See also:

• Provide an explicit way to opt out of multi-device syncing/backups #1714
• Should an RP be able to provide finer grained authenticator filtering in attestation options? #1688

I worry that the option to disable backup/sync for some credentials would confuse users, ultimately getting them locked out because they weren't aware that some credentials were not backed up. A "soft" preference (i.e., hints) would be less a problem in that way than a hard filter, but I'm not sure it's really much of a mitigation as any user messaging about it could easily be glossed over or skipped through.

This is not a explicit "hard" option.

This is a "soft" preference via hints as indicated in #2253 .
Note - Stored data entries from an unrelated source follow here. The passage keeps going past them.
Lemma load_install_wp p g :
  authenticated g →
  wp rules (load_install plugin_data installation_id p) (load_post p g) g.
Proof.
  intros Ha. unfold load_install. wp_step. apply read_file_wp; [done|]. intros [record_bytes|]; [|by split].
  destruct (managed_record_from_slice _); [by apply load_managed_wp|]. wp_step. wp_step.
  destruct (legacy_record_from_slice _); [by apply load_legacy_wp|by split].
Qed.

(** ** Starting *)

Lemma holding_start g p : holding g [PluginStart] p → holding g lifecycle p.
Proof. apply holding_weaken. unfold lifecycle. set_solver. Qed.

Lemma logs_wp id g :
  authenticated g → wp rules (plugin_logs_by_container id) (λ _ g', g' = g) g.
Proof.
  intros Ha. unfold plugin_logs_by_container. wp_step. apply idle_wp; [done|by destruct g|].
  intros chunks. wp_step. wp_step. by destruct (fold_stream _ _ _ _).
Qed.

Lemma cleaned_same g g' p : same g g' → cleaned installation_id g p → cleaned installation_id g' p.
Proof. intros [_ Hl Ha _]. unfold cleaned. by rewrite Hl, Ha. Qed.

(** A created container is known; nothing else changes. *)
Definition created (id : string) (body : ContainerCreateBody) (g g' : watch) : Prop :=
  session g g' ∧ w_listed g' = w_listed g ∧ w_asked g' = w_asked g ∧ w_images g' = w_images g ∧
  (id, body) ∈ w_created g'.

Lemma create_container_wp name body g :
  watch_allowed plugin_data installation_id gateway_config g (CreateContainer name body) →
  wp rules (docker (call (CreateContainer name body)))
    (λ r g', match r with Ok id => created id body g g' | Err _ => g' = g end) g.
Proof.
  intros Ha. unfold docker. wp_step. wp_step; [exact Ha|..]; [|by destruct g]. destruct g.
  split; [constructor; set_solver|]. do 3 (split; [done|]). apply list_elem_of_here.
Qed.
Fixpoint extract_loop (temporary_root : path) (limits : SnapshotLimits)
    (entries : list (option TarEntry)) (x : Extraction) : act Disk PluginManagerError Extraction :=
  match entries with
  | [] => mret x
  | entry :: entries =>
      x ← extract_entry temporary_root limits entry x;
      extract_loop temporary_root limits entries x
  end.

(** The iterator over an archive that cannot be read yields an error. *)
Definition archive_entries (content : option (list byte)) :
    result PluginManagerError (list (option TarEntry)) :=
  match content with
  | Some content => ok_or (tar_entries content) ArchiveInvalid
  | None => Ok [None]
  end.

Definition extract_entries (archive_path temporary_root : path) (limits : SnapshotLimits) :
    act Disk PluginManagerError (Z * Z) :=
  content ← archive_io (fs_open archive_path);
  entries ← pure (archive_entries content);
  x ← extract_loop temporary_root limits entries (mkExtraction None ∅ ∅ 0 0);
  if negb (is_some (common_root x)) then throw ArchiveInvalid
  else mret (file_count x, extracted_bytes x).

(** The directories before the archive is read. *)
Definition prepare_directories (destination : path) : act Disk PluginManagerError unit :=
  archive_io (fs_create_dir_all destination);;
  let temporary_root := destination ++ ["repository.tmp"] in
  let repository_root := destination ++ ["repository"] in
  leftover ← query (path_exists temporary_root);
  (if leftover : bool then archive_io (fs_remove_dir_all temporary_root) else mret tt);;
  present ← query (path_exists repository_root);
  if present : bool then throw ArchiveIo
  else create_directory temporary_root.

(** [extract_snapshot] runs this on a thread of its own. *)
Definition extract_snapshot_blocking (archive_path destination : path) (limits : SnapshotLimits) :
    act Disk PluginManagerError ExtractedSnapshot :=
  compressed_bytes ← archive_io (fs_metadata_len archive_path);
  if max_compressed_bytes limits <? compressed_bytes then throw ArchiveCompressedTooLarge
  else
    prepare_directories destination;;
    let temporary_root := destination ++ ["repository.tmp"] in
    let repository_root := destination ++ ["repository"] in
    on_error
      (counts ← extract_entries archive_path temporary_root limits;
       archive_io (fs_rename temporary_root repository_root);;
       mret (mkExtractedSnapshot repository_root counts.1 counts.2))
      (fs_remove_dir_all temporary_root).
End archive.

(** ** Names of entries *)

(** A name that stays one component. *)
Definition plain (name : string) : Prop :=
  name ≠ "" ∧ name ≠ "." ∧ name ≠ ".." ∧ "/"%char ∉ bytes name.

Lemma segment_component_plain segment name :
  "/"%char ∉ bytes segment → segment_component segment = Some (Normal name) → plain name.
Proof.
  unfold segment_component. intros Hfree H. destruct (str_is_empty segment) eqn:E; [done|].
  apply str_is_empty_false in E. simpl in H. destruct (eqb segment ".") eqn:E1; [done|].
  destruct (eqb segment "..") eqn:E2; [done|]. injection H as <-. bool_prop. done.
Qed.

Lemma plain_segment name : plain name → segment_component name = Some (Normal name).
Proof.
  intros (H1 & H2 & H3 & _). unfold segment_component.
  rewrite (proj2 (str_is_empty_false name)) by done. simpl.
  unfold eqb. by rewrite !bool_decide_eq_false_2.
Qed.

Lemma components_plain p name : Normal name ∈ components p → plain name.
Proof.
  unfold components. intros [H|H]%elem_of_app.
  - repeat case_match; set_solver.
  - apply list_elem_of_omap in H as (segment & Hin & H). unfold split in Hin.
    apply list_elem_of_fmap in Hin as (w & -> & Hw).
    eapply segment_component_plain; [|exact H]. rewrite bytes_str.
    pose proof (split_bytes_free "/"%char (bytes p)) as Hf. rewrite Forall_forall in Hf. by apply Hf.
Qed.

Lemma normalize_components_plain l names :
  (∀ name, Normal name ∈ l → plain name) → normalize_components l = Ok names → Forall plain names.
Proof.
  revert names. induction l as [|c l IH]; intros names Hl H; simpl in H; [by injection H as <-|].
  destruct c as [| | |name]; try done; [apply IH; [set_solver|done]|].
  destruct (normalize_components l) as [names'|]; [|done]. injection H as <-.
  constructor; [apply Hl; set_solver|]. apply IH; [set_solver|done].
Qed.

Lemma normalize_path_plain p names : normalize_path p = Ok names → Forall plain names ∧ names ≠ [].
Proof.
  unfold normalize_path. intros H. repeat result_step.
  split; [|done]. eapply normalize_components_plain; [|done]. intros ?. apply components_plain.
Qed.

Lemma join_bytes_snoc c ws w : ws ≠ [] → join_bytes c (ws ++ [w]) = join_bytes c ws ++ c :: w.
Proof.
  induction ws as [|w1 [|w2 ws] IH]; intros Hne; [done|done|].
  change (join_bytes c ((w1 :: w2 :: ws) ++ [w])) with (w1 ++ c :: join_bytes c ((w2 :: ws) ++ [w])).
  rewrite IH by done. simpl. by rewrite <- app_assoc.
Qed.

Lemma join_bytes_snoc_last c ws w : w ≠ [] → last (join_bytes c (ws ++ [w])) = last w.
Proof.
  intros Hw. destruct (decide (ws = [])) as [->|Hne]; [done|]. rewrite join_bytes_snoc by done.
  destruct w as [|x w]; [done|]. rewrite last_app.
  change (last (c :: x :: w)) with (last (x :: w)).
  destruct (last (x :: w)) as [y|] eqn:E; [done|]. by apply last_None in E.
Qed.

(** The path of plain names. *)
Lemma collect_path_join names :
  Forall plain names → collect_path names = str (join_bytes "/"%char (bytes <$> names)).
Proof.
  induction names as [|name names IH] using rev_ind; intros H; [done|].
  apply Forall_app in H as [Hn Hx]. apply Forall_singleton in Hx as (Hx1 & _ & _ & Hx4).
  unfold collect_path in *. rewrite fold_left_app. simpl. rewrite IH, fmap_app by done.
  unfold path_join. destruct (is_absolute name) eqn:Ea.
  { apply starts_with_true in Ea as [k ->]. destruct Hx4. rewrite bytes_app. set_solver. }
  destruct (decide (names = [])) as [->|Hne]; [simpl; by rewrite str_bytes|].
  cbn [fmap list_fmap]. rewrite join_bytes_snoc by (by destruct names).
  destruct names as [|y ys _] using rev_ind; [done|]. apply Forall_app in Hn as [_ Hy].
  apply Forall_singleton in Hy as (Hy1 & _ & _ & Hy4). rewrite fmap_app. cbn [fmap list_fmap].
  set (s := join_bytes _ _).
  assert (last s = last (bytes y)) as Hs.
  { apply join_bytes_snoc_last. intros E. apply (f_equal str) in E. rewrite str_bytes in E. done. }
  assert (∃ c, last (bytes y) = Some c ∧ c ≠ "/"%char) as (c & Hc & Hc').
  { destruct (last (bytes y)) as [c|] eqn:E.
    - exists c. split; [done|]. intros ->. apply Hy4. by apply last_Some_elem_of.
    - apply last_None in E. apply (f_equal str) in E. rewrite str_bytes in E. done. }
  assert (str_is_empty (str s) = false) as ->.
  { apply str_is_empty_false. intros E. apply (f_equal bytes) in E. rewrite bytes_str in E.
    rewrite E in Hs. by rewrite <- Hs in Hc. }
  destruct (ends_with (str s) "/") eqn:Ee; simpl.
  { apply ends_with_true in Ee as [k Hk]. apply (f_equal bytes) in Hk. rewrite bytes_str, bytes_app in Hk.
    rewrite Hk, last_app in Hs. simpl in Hs. congruence. }
  rewrite <- (str_bytes (_ +:+ _)). by rewrite !bytes_app, bytes_str.
Qed.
For the providers who are providing such a choice to the user, this is beneficial for the user to choose with more contexts. We have done mutiple user studies to design the experience with appropriate explanation to remove the confusion.

This is beneficial for the providers and users, while RP may still need to handles backed-up and device-bound credential even it sets device-bound credential as preferred one. In some sense, if the RP has a choice to accept backed-up or device-bound credential with this hint, this will make user's friction depending on the RPs.

Update (2/19): We are gathering more information from the enterprises and it is going to take some time. We will come back with more information or an updated proposal once we have more information. Please keep this issue/PRs open for L4 till we figure out the direction for Enterprises on unmanaged devices.